A coleção de talheres Sambonet no castelo Sforzesco

De 19 de junho a 7 de setembro na Sala delle Guardie do Museu de Artes Decorativas do Castello Sforzesco em Milão, uma fascinante exposição nos convida a uma viagem através de cinco séculos - do século XVI ao XX - na arte de talheres. A coleção de talheres Sambonet é exibida pela primeira vez ao público em um núcleo tão grande e significativo.

A coleção de talheres Sambonet no castelo Sforzesco. Colher, garfo e faca do século XVI ao XX é promovido pela Região da Lombardia. Direção Geral de Cultura, Identidade e Autonomia da Lombardia, do Município de Milão - Cultura e Museus - Setor de Museus e Exposições, Coleções Cívicas de Arte Aplicada, de Giuseppe Rivadossi Officina, com a contribuição do spa Sambonet.
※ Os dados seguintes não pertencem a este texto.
(** [n] interrupts advance the counter by [n], modulo its range. *)
Lemma ticks_System_millis (n : nat) (s : mcu) :
  uint32 (System_millis s) ->
  System_millis (ticks n s) = add32 (System_millis s) (Z.of_nat n).
Proof.
  intro Hc. induction n as [|n IH].
  - cbn. unfold add32. rewrite Z.add_0_r. symmetry. now apply wrap32_small.
  - rewrite ticks_S, ISR_exec. cbn [System_millis set_millis].
    rewrite IH. unfold add32, wrap32.
    rewrite Zplus_mod_idemp_l. f_equal. lia.
Qed.

Lemma sub32_add32 (a d : Z) : uint32 d -> sub32 (add32 a d) a = d.
Proof.
  intro Hd. unfold sub32, add32, wrap32.
  rewrite Zminus_mod_idemp_l. replace (a + d - a) with d by lia.
  now apply Z.mod_small.
Qed.

Lemma add32_sub32 (a b : Z) : uint32 b -> add32 a (sub32 b a) = b.
Proof.
  intro Hb. unfold sub32, add32, wrap32.
  rewrite Zplus_mod_idemp_r. replace (a + (b - a)) with b by lia.
  now apply Z.mod_small.
Qed.

(** C3. Each run of the compare-match handler increments [System_millis] by
    exactly one in 32-bit unsigned arithmetic: the new value is the old one
    plus one, except at the largest value, where it wraps to zero, and the
    wrapping difference between the two is one in every case. The handler
    makes a single store, to the counter, and touches no register.
    [millis_Init] and the polling of an interval timer never store to the
    counter and leave it as it is. *)
Theorem ISR_increments_by_one (s : mcu) :
  uint32 (System_millis s) ->
  System_millis (exec ISR_TIMER0_COMPA_vect s) = add32 (System_millis s) 1 /\
  sub32 (System_millis (exec ISR_TIMER0_COMPA_vect s)) (System_millis s) = 1 /\
  (System_millis (exec ISR_TIMER0_COMPA_vect s) = System_millis s + 1 \/
   System_millis s = 2 ^ 32 - 1 /\
   System_millis (exec ISR_TIMER0_COMPA_vect s) = 0) /\
  trace ISR_TIMER0_COMPA_vect s = [MillisStore (add32 (System_millis s) 1)] /\
  (forall r, io (exec ISR_TIMER0_COMPA_vect s) r = io s r) /\
  (forall h : aKaReZa_h,
     System_millis (exec millis_Init s) = System_millis s /\
     forallb config_store (trace millis_Init s) = true) /\
  (forall t, exec (poll_now t) s = s /\ trace (poll_now t) s = []).
Proof.
  intro Hc. rewrite ISR_exec. cbn [System_millis set_millis].
  split; [reflexivity|].
  split; [apply sub32_add32; unfold uint32, millis_bits; lia|].
  split.
  { unfold add32, wrap32, uint32, millis_bits in *.
    destruct (Z.eq_dec (System_millis s) (2 ^ 32 - 1)) as [E|E].
    - right. split; [exact E|]. rewrite E. reflexivity.
    - left. apply Z.mod_small. lia. }
  split; [reflexivity|].
  split; [reflexivity|].
  split.
  - intro h. split; reflexivity.
  - intro t. destruct s. split; reflexivity.
Qed.

Lemma ISR_increments_by_one_witness :
  uint32 (System_millis power_on) /\
  (System_millis (exec ISR_TIMER0_COMPA_vect power_on)
   = add32 (System_millis power_on) 1 /\
   sub32 (System_millis (exec ISR_TIMER0_COMPA_vect power_on))
     (System_millis power_on) = 1 /\
   (System_millis (exec ISR_TIMER0_COMPA_vect power_on)
    = System_millis power_on + 1 \/
    System_millis power_on = 2 ^ 32 - 1 /\
    System_millis (exec ISR_TIMER0_COMPA_vect power_on) = 0) /\
   trace ISR_TIMER0_COMPA_vect power_on
   = [MillisStore (add32 (System_millis power_on) 1)] /\
   (forall r, io (exec ISR_TIMER0_COMPA_vect power_on) r = io power_on r) /\
   (forall h : aKaReZa_h,
      System_millis (exec millis_Init power_on) = System_millis power_on /\
      forallb config_store (trace millis_Init power_on) = true) /\
   (forall t, exec (poll_now t) power_on = power_on /\
              trace (poll_now t) power_on = [])).
Proof.
  split.
  - unfold uint32, millis_bits. cbn. lia.
  - apply (ISR_increments_by_one power_on).
    unfold uint32, millis_bits. cbn. lia.
Defined.

(** C8. [System_millis] is an unsigned integer of 32 bits and holds zero when
    the program starts, before any interrupt has fired; from there [n]
    interrupts bring it to [n] modulo [2 ^ 32], always within the range of
    its type. *)
Theorem System_millis_starts_at_zero (regs : sfr -> Z) (n : nat) :
  System_millis (startup regs) = 0 /\
  System_millis (ticks 0 (startup regs)) = 0 /\
  32 <= millis_bits /\
  uint32 (System_millis (ticks n (startup regs))) /\
  System_millis (ticks n (startup regs)) = Z.of_nat n mod 2 ^ millis_bits.
Proof.
  assert (H0 : uint32 (System_millis (startup regs)))
    by (unfold uint32, millis_bits; cbn; lia).
  split; [reflexivity|]. split; [reflexivity|].
  split; [unfold millis_bits; lia|].
  rewrite (ticks_System_millis n _ H0).
  split; [apply wrap32_range|reflexivity].
Qed.

(** ** The interval timer *)

Lemma elapsed_eq (t : millis_T) (now : Z) :
  elapsed t now = sub32 now (Previous t).
Proof. reflexivity. Qed.

Lemma expired_eq (t : millis_T) (now : Z) :
  expired t now = (elapsed t now >=? Interval t).
Proof. reflexivity. Qed.

Lemma check_timer (t : millis_T) (now : Z) :
  snd (check now t) = update_Delta now t.
Proof. reflexivity. Qed.

(** Computing the elapsed time keeps the reference point and the interval, so
    it can be repeated at will. *)
Lemma update_Delta_twice (t : millis_T) (now : Z) :
  update_Delta now (update_Delta now t) = update_Delta now t.
Proof. reflexivity. Qed.

Lemma checks_keep_Previous (n : nat) (t : millis_T) (now : Z) :
  Previous (Nat.iter n (fun t' => snd (check now t')) t) = Previous t /\
  Interval (Nat.iter n (fun t' => snd (check now t')) t) = Interval t.
Proof.
  induction n as [|n [IHp IHi]]; [split; reflexivity|].
  cbn. split; assumption.
Qed.

(** X5. A timer started at the current tick measures the interrupts that
    fire afterwards, across the wrap of the counter as well: after [n]
    interrupts, fewer than [2 ^ 32], the elapsed time is [n]. *)
Lemma elapsed_after_ticks (t : millis_T) (s : mcu) (n : nat) :
  uint32 (System_millis s) ->
  uint32 (Z.of_nat n) ->
  elapsed (advance t (System_millis s)) (System_millis (ticks n s)) = Z.of_nat n.
Proof.
  intros Hc Hn. rewrite elapsed_eq. cbn [Previous advance].
  rewrite (wrap32_small _ Hc), (ticks_System_millis n s Hc).
  now apply sub32_add32.
Qed.

Lemma zero_interval_expired (t : millis_T) (now : Z) :
  Interval t = 0 -> expired t now = true.
Proof.
  intro Hi. rewrite expired_eq, Hi, elapsed_eq.
  apply Z.geb_le. apply (wrap32_range (now - Previous t)).
Qed.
Em 1997, a região da Lombardia comprou a Coleção, uma série extraordinária de cerca de dois mil talheres antigos e modernos (de uma colher egípcia do II milênio aC, a um serviço de Giò Ponti dos anos 50 do século passado, passando pelos gregos, etruscos e Romanos, da alta e baixa Idade Média, do estilo renascentista, barroco e neoclássico) e recentemente o designaram como um depósito de vinte anos para o Museu de Artes Decorativas do Castello Sforzesco.

A arte da cutelaria. A coleção de talheres Sambonet em exposição em Milão: Cinco séculos de arte de talheres

A Coleção de Cutelaria Sambonet, de acordo com os testemunhos deixados por Gianguido Sambonet (Vercelli, 1923-Milão, 2001), que não era apenas um praticante de prata, um consultor de museus e um conferencista de institutos universitários, mas também uma figura de gerência sênior no 'negócio familiar, certamente nascido de interesses amadores, mas é formado acima de tudo como um suporte histórico ao negócio, como base de comparação e inspiração com o melhor foi produzido em séculos de cutelaria. As primeiras pratas começam a ser coletadas em 1925 pela mãe de Gianguido, Maria Sambonet (1896-1978), recém casada com Guido (1896-1973).

A partir desse momento, o núcleo coletor, fortemente fortalecido por Gianguido no início dos anos 70, expandiu-se para formar um incomparável documento "fundamentado" e orgânico dos estilos, materiais e técnicas que se alternaram durante milênios na arte de colocado. Roberto Sambonet (Vercelli, 1924 - Milão, 1995), irmão de Gianguido, artista e autor de prestigiadas criações de design mundialmente famosas, também contribuiu para o crescimento da herança de espécimes modernos e contemporâneos. No entanto, Gianguido, mais interessado nas peças antigas, deu à coleção aquela abordagem declaradamente científica que a torna digna de um aprimoramento permanente do museu.